* How to complete this task:
Your task is to repeat exactly the lines below between the line holding "Python dictionaries are" and the line holding "(** ** Python data *)", inclusive, and only those.

* Recorded information:
(** * UPnP/IGD integration: setup, teardown and the refresh coordinator

    A shallow embedding of [homeassistant/components/upnp/__init__.py].
    Python dictionaries are finite maps, the mutable objects the module
    touches ([hass.data[DOMAIN]], the config entry, the ssdp callback list)
    live in an explicit [World], exceptions are values of [Exn], and every
    call to an external collaborator is recorded in order of execution. *)

From Stdlib Require Import ZArith String List Lia.
From stdpp Require Import gmap strings list fin_maps.

Local Open Scope Z_scope.
Local Open Scope string_scope.

(** ** Python data *)

(** The values that appear in the fetched result mappings ([Any] in the
    source: counters, status strings, flags, missing readings). *)
Inductive Value :=
| VNone
| VBool (b : bool)
| VInt (z : Z)
| VStr (s : string).

#[global] Instance Value_eq_dec : EqDecision Value.
Proof. solve_decision. Defined.

(** [Mapping[str, Any]] for fetch results; entry data and discovery info
    carry strings only. *)
Abbreviation Mapping := (gmap string Value).
Abbreviation StrMapping := (gmap string string).

(** [d.update(other)]: every key of [other] is written into [d]. *)
Definition dict_update {V} (d other : gmap string V) : gmap string V :=
  other ∪ d.

(** [dict(d)]: a fresh copy with the same items. *)
Definition dict_copy {V} (d : gmap string V) : gmap string V := d.

(** The dict display [{k: v, **rest}]: items are evaluated left to right,
    so [k: v] is stored first and the unpacked items of [rest] are written
    after it. *)
Definition dict_display_spread {V} (k : string) (v : V) (rest : gmap string V)
  : gmap string V :=
  dict_update (<[k := v]> ∅) rest.

(** [d.get(k, dflt)] *)
Definition dict_get {V} (d : gmap string V) (k : string) (dflt : V) : V :=
  default dflt (d !! k).

(** ** Exceptions and results *)

Inductive Exn :=
| KeyError (key : string)
| TypeError
| TimeoutError                         (* asyncio.TimeoutError *)
| CancelledError                       (* asyncio.CancelledError *)
| DeviceError (msg : string)           (* raised by the device collaborator *)
| ConfigEntryNotReady (cause : Exn).   (* raise ... from cause *)

Inductive Result (A : Type) :=
| Return (a : A)
| Raise (e : Exn).
Arguments Return {A} a.
Arguments Raise {A} e.

Definition is_raise {A} (r : Result A) : bool :=
  match r with Raise _ => true | Return _ => false end.

(** ** Objects *)

Module Device.
Record t := {
  udn : string;
  name : string;
  manufacturer : string;
  model_name : string;
  hostname : string;
  unique_id : string }.
End Device.

Module ConfigEntry.
Record t := {
  entry_id : string;
  unique_id : option string;
  data : StrMapping;
  options : gmap string Z }.
End ConfigEntry.

(** [DataUpdateCoordinator] fields used here; [data] is the last published
    snapshot. *)
Module Coordinator.
Record t := {
  device : Device.t;
  update_interval : Z;
  data : option Mapping;
  last_update_success : bool;
  last_exception : option Exn }.
End Coordinator.

(** [hass.data[DOMAIN]].  The source keeps the three fixed keys
    [DOMAIN_CONFIG], [DOMAIN_DEVICES], [DOMAIN_LOCAL_IP] and one key per
    config entry id in the same dict; entry ids are generated identifiers
    distinct from the fixed keys, so the per-entry part is its own map. *)
Record DomainData := {
  domain_config : StrMapping;
  domain_devices : gmap string Device.t;
  domain_local_ip : string;
  coordinators : gmap string Coordinator.t }.

(** The mutable state reachable from [hass] and [entry]. *)
Record World := {
  hass_data : option DomainData;       (* hass.data.get(DOMAIN) *)
  config_entry : ConfigEntry.t;        (* the entry object passed in *)
  ssdp_callbacks : list string }.      (* filters of registered callbacks *)

(** Calls made to collaborators outside this module. *)
Inductive Call :=
| GetSourceIp                            (* async_get_source_ip *)
| FlowInit                               (* config_entries.flow.async_init *)
| SsdpRegister (usn : string)            (* ssdp.async_register_callback *)
| SsdpCancel (usn : string)              (* cancel_discovered_callback() *)
| WaitFor (timeout : Z)                  (* asyncio.wait_for(event.wait()) *)
| CreateDevice (location : string)       (* Device.async_create_device *)
| UpdateEntryUniqueId (uid : string)     (* async_update_entry(unique_id=) *)
| UpdateEntryData (data : StrMapping)    (* async_update_entry(data=) *)
| RegistryGetOrCreate (entry_id udn name manufacturer model : string)
| FirstRefresh                           (* async_config_entry_first_refresh *)
| SetupPlatforms (platforms : list string)
| DeviceStart (d : Device.t)             (* device.async_start() *)
| DeviceStop (d : Device.t)              (* device.async_stop() *)
| UnloadPlatforms (platforms : list string).

(** ** The effect monad: state, exceptions and a log of calls *)

Record Outcome (A : Type) := {
  result : Result A;
  world : World;
  calls : list Call }.
Arguments result {A} _.
Arguments world {A} _.
Arguments calls {A} _.

Definition M (A : Type) : Type := World → Outcome A.

#[global] Instance M_ret : MRet M := λ A a w,
  {| result := Return a; world := w; calls := [] |}.

#[global] Instance M_bind : MBind M := λ A B f m w,
  let o := m w in
  match result o with
  | Return a =>
      let o' := f a (world o) in
      {| result := result o'; world := world o'; calls := calls o ++ calls o' |}
  | Raise e => {| result := Raise e; world := world o; calls := calls o |}
  end.

Definition raise {A} (e : Exn) : M A := λ w,
  {| result := Raise e; world := w; calls := [] |}.
(** * passport-envato: the Envato OAuth 2.0 strategy

    A shallow embedding of [lib/passport-envato/strategy.js]: the
    [Strategy] constructor and [Strategy.prototype.userProfile].

    The JavaScript objects the program writes (the caller's [options], its
    [customHeaders], the strategy instance, each [profile]) live in a store
    indexed by allocation order, so that aliasing and freshness can be
    stated.  Data built by the host and only read by the program (parsed
    JSON, error objects) is carried by content.  The asynchronous calls are
    modelled by an event loop: a pending queue of closures, one per
    outstanding [_oauth2.get], and a log of what the program did to the
    outside world.

    What the program calls but does not define is taken as follows.
    [JSON.parse] and the constructor of the generic [OAuth2Strategy] are
    parameters.  [_oauth2.get] issues the request and returns; its callback
    runs later, once, with the transport's reply.  The completion callback
    [done] records its arguments and returns normally.

    That last assumption matters where the program calls [done] inside a
    [try] block.  The three callbacks are therefore given a second time with
    the host's [done] left open ([on_account_with], [on_username_with],
    [on_email_with]); what depends on how [done] behaves is stated and
    proved about those. *)

From stdpp Require Import gmap strings list.
From Stdlib Require Import Decimal Ascii.

Set Warnings "-register-all".

(** ** Values *)

(** What [JSON.parse] can return.  A number is kept as its decimal literal;
    the rounding to a double is not modelled and nothing below reads it. *)
Inductive json : Type :=
  | JNull
  | JBool (b : bool)
  | JNum (d : Decimal.decimal)
  | JStr (s : string)
  | JArr (items : list json)
  | JObj (members : gmap string json).

Inductive error_name : Type :=
  | SyntaxError
  | TypeError
  | InternalOAuthError.

Abbreviation loc := nat.
(** X14. The form in front of the backend. When [fetch] delivers what the
    [/send-otp] handler wrote, the handler has written exactly one response;
    if it is the 200 the form records the email and shows the success toast,
    and otherwise the email state is untouched and the error toast shows the
    handler's [message] ("Email is required", "Invalid email domain" or
    "Failed to send OTP"), never the exception the handler put in the
    body. *)
Theorem form_shows_backend_message
    (serialize : Exn -> Json) (w : World) (b : Browser) (f : EmailField) (ui : Ui) :
  fetch b (backendUrl b ++ "/send-otp") (SendOtpBody f) = serve_send_otp serialize w f ->
  exists r,
    sent (fst (send_otp_handler w (JString (email f)) init)) = [r]
    /\ (status r = 200%Z ->
        emailField (fst (form_registerEmail b f ui)) = Some f
        /\ toasts (events (fst (form_registerEmail b f ui)))
           = (toasts (events ui)
              ++ [ToastSuccess ("OTP has been sent to " ++ email f)%string])%list)
    /\ (status r <> 200%Z ->
        emailField (fst (form_registerEmail b f ui)) = emailField ui
        /\ toasts (events (fst (form_registerEmail b f ui)))
           = (toasts (events ui) ++ [ToastError (JsonString (message r))])%list).
Proof.
  intros Hfetch. unfold serve_send_otp in Hfetch.
  destruct (send_otp_answers_string w (email f)) as [r [Hsent Hcases]].
  rewrite Hsent in Hfetch. exists r. split; [exact Hsent |].
  ui_unfold. rewrite Hfetch. simpl.
  destruct Hcases as [-> | [-> | [-> | [x ->]]]]; simpl; ui_events;
    (split; [intros Hst | intros Hst]);
    try discriminate Hst; try (now destruct Hst); split; reflexivity.
Qed.

Lemma form_shows_backend_message_witness :
  exists r,
    sent (fst (send_otp_handler smtp_down (JString "bob@pse.dev") init)) = [r]
    /\ toasts (events (fst (form_registerEmail (browser_of smtp_down)
                              {| email := "bob@pse.dev" |} start)))
       = [ToastError (JsonString (message r))].
Proof.
  destruct (form_shows_backend_message (fun _ => JsonObject []) smtp_down
              (browser_of smtp_down) {| email := "bob@pse.dev" |} start eq_refl)
    as [r [Hsent _]].
  exists r. split; [exact Hsent |].
  injection Hsent as <-. reflexivity.
Defined.

(** ** The sign-up page *)

(** X15. [registerEmail] of the page catches every exception, sends exactly
    one request, shows no toast and leaves [localStorage] alone; it records
    the email exactly when [fetch] returned an [ok] response. The body of an
    [ok] response is never read, so it need not parse. *)
Theorem page_records_email_iff_ok (b : Browser) (f : EmailField) (ui : Ui) :
  snd (registerEmail b f ui) = Ok tt
  /\ emailField (fst (registerEmail b f ui))
     = (if page_accepted b f then Some f else emailField ui)
  /\ requests (events (fst (registerEmail b f ui)))
     = (requests (events ui)
        ++ [("http://localhost:3001/send-otp", SendOtpBody f)])%list
  /\ toasts (events (fst (registerEmail b f ui))) = toasts (events ui)
  /\ localStorage (fst (registerEmail b f ui)) = localStorage ui.
Proof.
  unfold page_accepted. ui_unfold.
  destruct (fetch b "http://localhost:3001/send-otp" (SendOtpBody f))
    as [response | x]; simpl.
  2:{ ui_events. repeat split; reflexivity. }
  destruct (res_ok response); simpl.
  { ui_events. repeat split; reflexivity. }
  destruct (res_json response) as [json | x]; simpl; ui_events;
    repeat split; reflexivity.
Qed.
(** * mapa_pokryti: node ingestion, height resolution, viewshed orchestration
      and coverage aggregation

    Shallow embedding of [src/viewshed.py] and [src/merge.py].

    Numbers.  Python floats are modelled without rounding.  What is read
    from the node table and every position (latitude, longitude, projected
    coordinates) is a rational ([Q]), so that validation and the in-grid
    tests compute; heights and elevations are reals ([R]), because the
    Fresnel radius takes a square root.  NaN is written [None] where the
    code can produce it (a coerced table cell, the ground elevation of a
    node outside the terrain raster, the maximum of a fully masked window).
    Python integers are [Z]. *)

From Stdlib Require Import List String Ascii Bool ZArith QArith Qround Lia.
From Stdlib Require Import Reals Lra Qreals Permutation.
Import ListNotations.

Set Implicit Arguments.

(* ------------------------------------------------------------------ *)
(** * Node ingestion and validation ([_load_nodes], lines 114-161)     *)
(* ------------------------------------------------------------------ *)

Module Ingest.

Local Open Scope string_scope.
Local Open Scope Z_scope.

(** Whitespace removed by [str.strip()] (ASCII part). *)
Definition is_space (c : ascii) : bool :=
  let n := nat_of_ascii c in
  (Nat.leb 9 n && Nat.leb n 13) || (Nat.leb 28 n && Nat.leb n 32).

Fixpoint lstrip (s : string) : string :=
  match s with
  | EmptyString => EmptyString
  | String c t => if is_space c then lstrip t else s
  end.

Fixpoint rstrip (s : string) : string :=
  match s with
  | EmptyString => EmptyString
  | String c t =>
      match rstrip t with
      | EmptyString => if is_space c then EmptyString else String c EmptyString
      | t' => String c t'
      end
  end.

Definition strip (s : string) : string := rstrip (lstrip s).

(** One row of the node table.  [r_id] is the [id] cell after
    [astype(str)]; [r_lat] and [r_lon] are the cells as
    [pd.to_numeric(errors="coerce")] sees them: a number, or [None] for NaN
    (absent or not numeric).  [r_name] and [r_height] are [None] when the
    column is absent or the cell is NaN. *)
Record Row := mkRow {
  r_id : string;
  r_lat : option Q;
  r_lon : option Q;
  r_height : option Q;
  r_name : option string
}.

(** [cfg["input"]["validation"]]; every toggle defaults to [True]. *)
Record Validation := mkValidation {
  drop_invalid_coords : bool;
  drop_zero_coords : bool;
  dedupe_by_id : bool
}.

Definition default_validation : Validation := mkValidation true true true.

Record Stats := mkStats {
  rows_input : Z;
  rows_dropped_nan : Z;
  rows_dropped_empty_id : Z;
  rows_dropped_invalid_range : Z;
  rows_dropped_zero_coords : Z;
  rows_dropped_duplicate_id : Z;
  rows_valid : Z
}.

(** Lines 119-121 (and 154-156): trim the identifier; the coordinates are
    already coerced. *)
Definition normalise (r : Row) : Row :=
  mkRow (strip (r_id r)) (r_lat r) (r_lon r) (r_height r) (r_name r).

Definition len (A : Type) (l : list A) : Z := Z.of_nat (List.length l).

Definition count (A : Type) (p : A -> bool) (l : list A) : Z :=
  len (filter p l).

(** [df[["id","lat","lon"]].isna().any(axis=1)]: the identifier is a string
    and never NaN. *)
Definition isna_any (r : Row) : bool :=
  match r_lat r, r_lon r with
  | Some _, Some _ => false
  | _, _ => true
  end.

Definition empty_id (r : Row) : bool := String.eqb (r_id r) "".

Definition Qlt_bool (x y : Q) : bool := negb (Qle_bool y x).

(** Comparisons with NaN are false. *)
Definition invalid_coord_mask (r : Row) : bool :=
  match r_lat r, r_lon r with
  | Some la, Some lo =>
      Qlt_bool la (-90) || Qlt_bool 90 la || Qlt_bool lo (-180) || Qlt_bool 180 lo
  | _, _ => false
  end.

Definition zero_coord_mask (r : Row) : bool :=
  match r_lat r, r_lon r with
  | Some la, Some lo => Qeq_bool la 0 && Qeq_bool lo 0
  | _, _ => false
  end.

Definition isin (s : string) (keys : list string) : bool :=
  existsb (String.eqb s) keys.

(** [drop_duplicates(subset=["id"], keep="first")]. *)
Fixpoint drop_duplicates_from (seen : list string) (l : list Row) : list Row :=
  match l with
  | [] => []
  | r :: t =>
      if isin (r_id r) seen then drop_duplicates_from seen t
      else r :: drop_duplicates_from (r_id r :: seen) t
  end.

Definition drop_duplicates (l : list Row) : list Row :=
  drop_duplicates_from [] l.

* Response area:
    Python dictionaries are finite maps, the mutable objects the module
    touches ([hass.data[DOMAIN]], the config entry, the ssdp callback list)
    live in an explicit [World], exceptions are values of [Exn], and every
    call to an external collaborator is recorded in order of execution. *)

From Stdlib Require Import ZArith String List Lia.
From stdpp Require Import gmap strings list fin_maps.

Local Open Scope Z_scope.
Local Open Scope string_scope.

(** ** Python data *)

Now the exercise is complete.